A menudo, nos fijamos en el color o en el aroma de una vela, pero rara vez nos preguntamos de qué está hecha.
Si el post anterior hablaba de crear un refugio, hoy vamos a hablar de los cimientos de ese refugio: la pureza del aire.
El origen: Petróleo vs. Naturaleza
La diferencia más profunda entre una vela de parafina y una de velavela reside en su raíz.
• La Parafina: Es un derivado del petróleo. Al encenderla, estamos quemando un residuo fósil en el centro de nuestro salón.
• La Cera de Soja: Es 100% vegetal, renovable y biodegradable. En nuestro caso, apostamos por soja de proximidad para reducir la huella de carbono, honrando nuestro compromiso con la artesanía local.

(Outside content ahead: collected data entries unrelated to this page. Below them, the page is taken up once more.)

(* ===== verification/JinjaParserTemplate.v ===== *)
(** Templates as they are written: the symbols of a program, with its statements between
    [{%] and [%}], and the programs that are written this way. *)

From Stdlib Require Import Ascii.
From S2P Require Import Prelude.
From S2P Require Import JinjaLexer.
From S2P Require Import JinjaLexerPrint.
From S2P Require Import JinjaParser.
From S2P Require Import JinjaParserPrint.
From S2P Require Import JinjaParserRead.

Module JinjaParserTemplate.
Import JinjaLexer.
Import JinjaLexerPrint.
Import JinjaParser.
Import JinjaParserPrint.
Import JinjaParserRead.

Definition open_s : symbol := (open_statement, str "{%").
Definition close_s : symbol := (close_statement, str "%}").
Definition open_e : symbol := (open_expression, str "{{").
Definition close_e : symbol := (close_expression, str "}}").

(** [{% name ks %}]. *)
Definition block (name : string) (ks : list symbol) : list symbol := open_s :: word (str name) :: ks ++ [close_s].

(** The words that end a list of statements. *)
Definition ends : list bytes :=
  str <$> ["elif"; "else"; "endif"; "endset"; "endmacro"; "endfor"; "endcall"; "endfilter"]%string.

Section Float.
Context {float : Type} (print_float : float -> bytes).
Abbreviation statement := (statement float).
Abbreviation at_level := (at_level print_float).
Abbreviation print_arg := (print_arg print_float).

(** A tuple without parentheses, or an expression. *)
Definition print_sequence (L : nat) (e : statement) : list symbol :=
  match e with TupleLiteral _ l => commas (map (at_level L) l) | _ => at_level L e end.

Definition print_args (l : list statement) : list symbol := parens (commas (map print_arg l)).

(** [elif] asks for an if statement without its [endif], where another one goes on. *)
Fixpoint print_stmt (elif : bool) (s : statement) : list symbol :=
  let body l := concat (map (print_stmt false) l) in
  match s with
  | CommentStatement _ v => [(comment, v)]
  | StringLiteral _ v => [(text, v)]
  | BreakStatement _ => block "break" []
  | ContinueStatement _ => block "continue" []
  | NoopStatement _ => block "generation" []
  | SetStatement _ a (Some v) _ => block "set" (print_sequence 0 a ++ equals_s :: print_sequence 0 v)
  | SetStatement _ a None b => block "set" (print_sequence 0 a) ++ body b ++ block "endset" []
  | MacroStatement _ n a b => block "macro" (at_level 10 n ++ print_args a) ++ body b ++ block "endmacro" []
  | ForStatement _ v i b d =>
      block "for" (print_sequence 10 v ++ word (str "in") :: at_level 0 i) ++ body b ++
      (match d with [] => [] | _ => block "else" [] ++ body d end) ++ block "endfor" []
  | CallStatement _ (CallExpression _ f args) a b =>
      block "call" ((match a with [] => [] | _ => print_args a end) ++ at_level 10 f ++ print_args args) ++ body b ++ block "endcall" []
  | FilterStatement _ f b => block "filter" (wrap_filter f (print print_float f)) ++ body b ++ block "endfilter" []
  | IfStatement _ c b a =>
      block (if elif then "elif" else "if") (at_level 0 c) ++ body b ++
      (match a with
       | [] => []
       | [IfStatement _ _ _ _ as x] => print_stmt true x
       | _ => block "else" [] ++ body a
       end) ++ (if elif then [] else block "endif" [])
  | e => open_e :: at_level 0 e ++ [close_e]
  end.

Definition print_body (l : list statement) : list symbol := concat (map (print_stmt false) l).

Definition is_type_if (s : statement) : bool := match s with IfStatement _ _ _ _ => true | _ => false end.

(** What an if statement does otherwise. *)
Definition print_alternate (a : list statement) : list symbol :=
  match a with
  | [] => []
  | [IfStatement _ _ _ _ as x] => print_stmt true x
  | _ => block "else" [] ++ print_body a
  end.

(** The programs that are written: in a set statement either a value or a body, in a call
    statement a call of an identifier, and filters that the parser takes as a whole. *)
Fixpoint proper_stmt (s : statement) : bool :=
  match s with
  | CommentStatement _ _ | StringLiteral _ _ | BreakStatement _ | ContinueStatement _ | NoopStatement _ => true
  | SetStatement _ a (Some v) b => proper a && proper v && match b with [] => true | _ => false end
  | SetStatement _ a None b => proper a && forallb proper_stmt b
  | MacroStatement _ n a b => proper n && forallb proper_arg a && forallb proper_stmt b
  | ForStatement _ v i b d => proper v && proper i && forallb proper_stmt b && forallb proper_stmt d
  | CallStatement _ c a b =>
      match c with
      | CallExpression _ f args => is_type_identifier f && proper f && forallb proper_arg args
      | _ => false
      end && forallb proper_arg a && forallb proper_stmt b
  | FilterStatement _ f b => proper f && implb (called f) (is_type_identifier (root f)) && forallb proper_stmt b
  | IfStatement _ c b a => proper c && forallb proper_stmt b && forallb proper_stmt a
  | e => proper e
  end.

End Float.
End JinjaParserTemplate.
(** The indices of the groups a name stands for. *)
Definition matches (groups : list request_group) (name : bytes) : list nat :=
  filter (fun i => match groups !! i with
                   | Some g => bool_decide (id g = name \/ grole g = name)
                   | None => false
                   end = true) (List.seq 0 (length groups)).

(** One named entry: the raw numbers and the groups assigned so far. *)
Definition assign (groups : list request_group) (st : list Z * list bool) (e : request_entry)
    : result tail_error (list Z * list bool) :=
  let '(raw, assigned) := st in
  match matches groups (group e) with
  | [] => Error (UnknownGroup (group e))
  | [i] =>
      if default false (assigned !! i)
      then Error (DuplicateName (default [] (id <$> groups !! i)))
      else Ok (<[i := tokens e]> raw, <[i := true]> assigned)
  | _ => Error (AmbiguousGroup (group e))
  end.

(** The raw number of each group. *)
Definition raw_tokens (r : tail_request) (groups : list request_group) : result tail_error (list Z) :=
  let n := length groups in
  match mode r with
  | DISABLED => Ok (replicate n 0)
  | NUMERIC =>
      match entries r with
      | [e] => Ok (replicate n (tokens e))
      | _ => Error NoValue
      end
  | AUTOMATIC => Ok (replicate n 1024)
  | POSITIONAL =>
      if negb (length (entries r) =? n)%nat then Error (CountMismatch n (length (entries r)))
      else Ok (tokens <$> entries r)
  | NAMED =>
      st ← foldM (assign groups) (replicate n 0, replicate n false) (entries r);
      if existsb negb st.2 then Error Incomplete else Ok st.1
  end.

Definition resolve_group (kvarn : bool) (ty : Z) (g : request_group) (raw : Z) : group_resolution :=
  if kvarn then
    let policy := llama_kvarn_tail_policy_for raw (effective_window g) in
    Resolution (id g) (grole g) raw (policy_requested policy) (policy_effective policy) ty (policy_native policy)
  else
    let effective := if applicable_standard_kv g then Z.min raw (effective_window g) else 0 in
    Resolution (id g) (grole g) raw raw effective ty false.

Definition llama_kv_tail_request_resolve (r : tail_request) (groups : list request_group) (kvarn : bool)
    : result tail_error (list group_resolution) :=
  match error r with
  | Some e => Error e
  | None =>
      raw ← raw_tokens r groups;
      let resolved_type :=
        if negb (exact_type r =? GGML_TYPE_COUNT) then exact_type r
        else if kvarn then GGML_TYPE_F16 else GGML_TYPE_BF16 in
      Ok (zip_with (resolve_group kvarn resolved_type) groups raw)
  end.

(** [None] is a null pointer. *)
Definition llama_kv_tail_request_init (specification : option bytes) (ty : Z) : tail_request :=
  llama_kv_tail_request_parse (default [] specification) ty.

(** * Written requests *)

Fixpoint join (l : list bytes) : bytes :=
  match l with
  | [] => []
  | [x] => x
  | x :: l => x ++ ch "," :: join l
  end.
(* ===== verification/KvTailStore.v ===== *)
(** The store of the exact tail (src/src/llama-kv-cache-tail.cpp, class
    [llama_kv_tail_store]): which tokens of each sequence are kept in full precision, and
    in which slots.  It assigns the slots; the payload is elsewhere.

    A sequence's [std::list] of entries is a list of named nodes, so that the iterators
    kept in [entry_by_cell] are names, which stay valid when the list is sorted and dangle
    when their node is erased.  The vectors indexed by sequence are one list of records
    [arena].  What a store holds after an exception is not modelled. *)

From S2P Require Import Prelude.
From S2P Require Import StableSort.

Module KvTailStore.

(** ** Data *)

(** The exceptions, by class; a failed assertion, a dangling iterator, an index out of
    range or a signed overflow is [Undefined]. *)
Inductive tail_error :=
| Undefined
| Exhausted
| LogicError
| RuntimeError
| InvalidArgument
| OverflowError
| OutOfRange.

#[export] Instance tail_undef : Undef tail_error := Undefined.

Abbreviation R := (result tail_error).

Definition LLAMA_KV_TAIL_BODY_SLOT : Z := -1.

Definition LLAMA_KV_TAIL_DEGRADED_BODY_ONLY_STATE : Z := 1.
Definition LLAMA_KV_TAIL_DEGRADED_HISTORICAL_OP : Z := 2.
Definition LLAMA_KV_TAIL_DEGRADED_STATE_RESTORE : Z := 4.
Definition LLAMA_KV_TAIL_DEGRADED_PAYLOAD_INVALID : Z := 8.

Record llama_kv_tail_identity := mk_id { stream : Z; cell : Z; generation : Z }.

#[export] Instance identity_eq_dec : EqDecision llama_kv_tail_identity.
Proof. solve_decision. Defined.

Record exact_entry := mk_entry {
  identity : llama_kv_tail_identity;
  position : Z;
  insertion_ordinal : Z;
  slot : Z;
}.

#[export] Instance exact_entry_eq_dec : EqDecision exact_entry.
Proof. solve_decision. Defined.

(** A node of the list of entries, with its name. *)
Abbreviation node := (nat * exact_entry)%type.

(** What the store holds for one sequence. *)
Record arena := mk_arena {
  entries : list node;
  entry_by_cell : gmap Z nat;
  slot_used : list bool;
  write_cursor : Z;
  degradation : Z;
  recovery_commits : Z;
}.

Record slot_copy := mk_copy { src_slot : Z; dst_slot : Z }.

Record pending_seq_cp_state := mk_pending {
  p_src : Z;
  p_dst : Z;
  destination : list exact_entry;
  copies : list slot_copy;
  acquired_slots : list Z;
  p_degradation : Z;
  p_recovery : Z;
}.

Record batch_transaction_state := mk_transaction {
  saved : list arena;
  current : list (list exact_entry);
  affected : list bool;
}.

Record tail_store := mk_store {
  n_tokens : Z;
  rollback_tokens : Z;
  history_limit : Z;
  arena_stride : Z;
  n_slots : Z;
  compact_storage : bool;
  arenas : list arena;
  pending_seq_cp : option pending_seq_cp_state;
  batch_transaction : option batch_transaction_state;
  in_batch : bool;
}.

Definition with_arenas (t : tail_store) (l : list arena) : tail_store :=
  mk_store (n_tokens t) (rollback_tokens t) (history_limit t) (arena_stride t) (n_slots t)
    (compact_storage t) l (pending_seq_cp t) (batch_transaction t) (in_batch t).
Definition with_pending (t : tail_store) (p : option pending_seq_cp_state) : tail_store :=
  mk_store (n_tokens t) (rollback_tokens t) (history_limit t) (arena_stride t) (n_slots t)
    (compact_storage t) (arenas t) p (batch_transaction t) (in_batch t).
Definition with_batch (t : tail_store) (b : option batch_transaction_state) (i : bool) : tail_store :=
  mk_store (n_tokens t) (rollback_tokens t) (history_limit t) (arena_stride t) (n_slots t)
    (compact_storage t) (arenas t) (pending_seq_cp t) b i.

Definition with_entries (a : arena) (l : list node) : arena :=
  mk_arena l (entry_by_cell a) (slot_used a) (write_cursor a) (degradation a) (recovery_commits a).
Definition with_index (a : arena) (m : gmap Z nat) : arena :=
  mk_arena (entries a) m (slot_used a) (write_cursor a) (degradation a) (recovery_commits a).
Definition with_slots (a : arena) (u : list bool) (c : Z) : arena :=
  mk_arena (entries a) (entry_by_cell a) u c (degradation a) (recovery_commits a).
Definition with_flags (a : arena) (d r : Z) : arena :=
  mk_arena (entries a) (entry_by_cell a) (slot_used a) (write_cursor a) d r.
Lemma move_arena_ok t s ids move mv er degrade a :
  settings_ok t -> is_seq t s -> arena_ok t s [] a ->
  (forall e, e ∈ (entries a).*2 -> identity e ∈ ids -> move (position e) = Ok (mv (position e))) ->
  exists a', move_arena t ids move er degrade s a = Ok a' /\ arena_ok t s [] a' /\
    (entries a').*2 = (if touched ids (entries a).*2
      then retain_last (retained_limit t) (stable_sort entry_lt (omap (move_entry ids mv er) (entries a).*2))
      else (entries a).*2) /\
    degradation a' = (if touched ids (entries a).*2 && degrade
      then Z.lor (degradation a) LLAMA_KV_TAIL_DEGRADED_HISTORICAL_OP else degradation a) /\
    recovery_commits a' = (if touched ids (entries a).*2 && degrade then 0 else recovery_commits a).
Proof.
  intros HT Hs HA Hmv. pose proof HA as [H1 H2 H3 H4]. unfold move_arena, move_entries.
  destruct (move_loop_ok t s ids move mv er [] [] (entries a) a false HT Hs H1 eq_refl) as (b & Eb & HN & He & Hf & Hu).
  { intros x Hx. apply Hmv. by apply list_elem_of_fmap_2. }
  rewrite Eb. bind_simpl. simpl in Eb |- *. destruct (touched ids (entries a).*2) eqn:Et; simpl.
  - destruct (trim_nodes_ok t s (retained_limit t) [] (stable_sort node_lt (entries b))
                (with_entries b (stable_sort node_lt (entries b)))) as (c & Ec & HNc & Hec & Hfc & _);
      [done|done|apply retained_bounds, HT| |].
    { apply (nodes_ok_sort t s [] b) in HN. by destruct HN; split. }
    unfold trim. simpl. rewrite Ec. bind_simpl.
    destruct (rebuild_index_ok _ _ _ _ HNc) as (m & Em & Hm). rewrite Em. bind_simpl.
    destruct Hf as [Hf1 Hf2], Hfc as [Hc1 Hc2]. simpl in Hc1, Hc2.
    assert (Sorted_by node_lt (entries c)) as Hsc by (rewrite Hec; apply sorted_drop, sort_sorted).
    assert ((entries c).*2 = retain_last (retained_limit t)
              (stable_sort entry_lt (omap (move_entry ids mv er) (entries a).*2))) as Htoks.
    { rewrite Hec, retain_last_fmap, sort_snd, He. simpl. by rewrite omap_snd. }
    eexists. split; [done|]. destruct degrade; simpl; split_and!; try done; try congruence.
    + destruct HNc; split; [by split|done|done|]. simpl. lia.
    + destruct HNc; split; [by split|done|done|]. simpl. lia.
  - exists b. rewrite (Hu eq_refl). by split_and!.
Qed.
End KvTailStoreWf.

1. Un aire libre de sombras (Hollín)
¿Te has fijado alguna vez en esa mancha negra que dejan algunas velas en la pared o en el borde del vaso? Es hollín carbonoso. La cera de soja tiene una combustión limpia; no emite esos tóxicos que pueden irritar las vías respiratorias. Para nosotros, un ritual de bienestar no puede serlo si no es, ante todo, saludable.

2. La danza de los aromas: Intensidad sin químicos
Al tener un punto de fusión más bajo, la cera de soja se convierte en aceite a menor temperatura. Esto permite dos cosas maravillosas:
1. Duración: Tu vela dura hasta un 50% más que una de parafina. La calma no tiene prisa.
2. Pureza: Los aceites esenciales se liberan de forma más gradual y fiel. No necesitas fragancias sintéticas agresivas para llenar una habitación; solo necesitas una materia prima que sepa respetar el aroma original.
3. Un compromiso con tu hogar y el planeta

Como comentamos en nuestras redes, elegir soja es elegir un producto libre de pesticidas y herbicidas. Al usar velavela, estás apoyando un ciclo de consumo circular y ético. No solo estás decorando un rincón, estás protegiendo el aire que respiran tus hijos, tus mascotas y tú mismo.
"La transparencia es el aroma más honesto que podemos ofrecerte."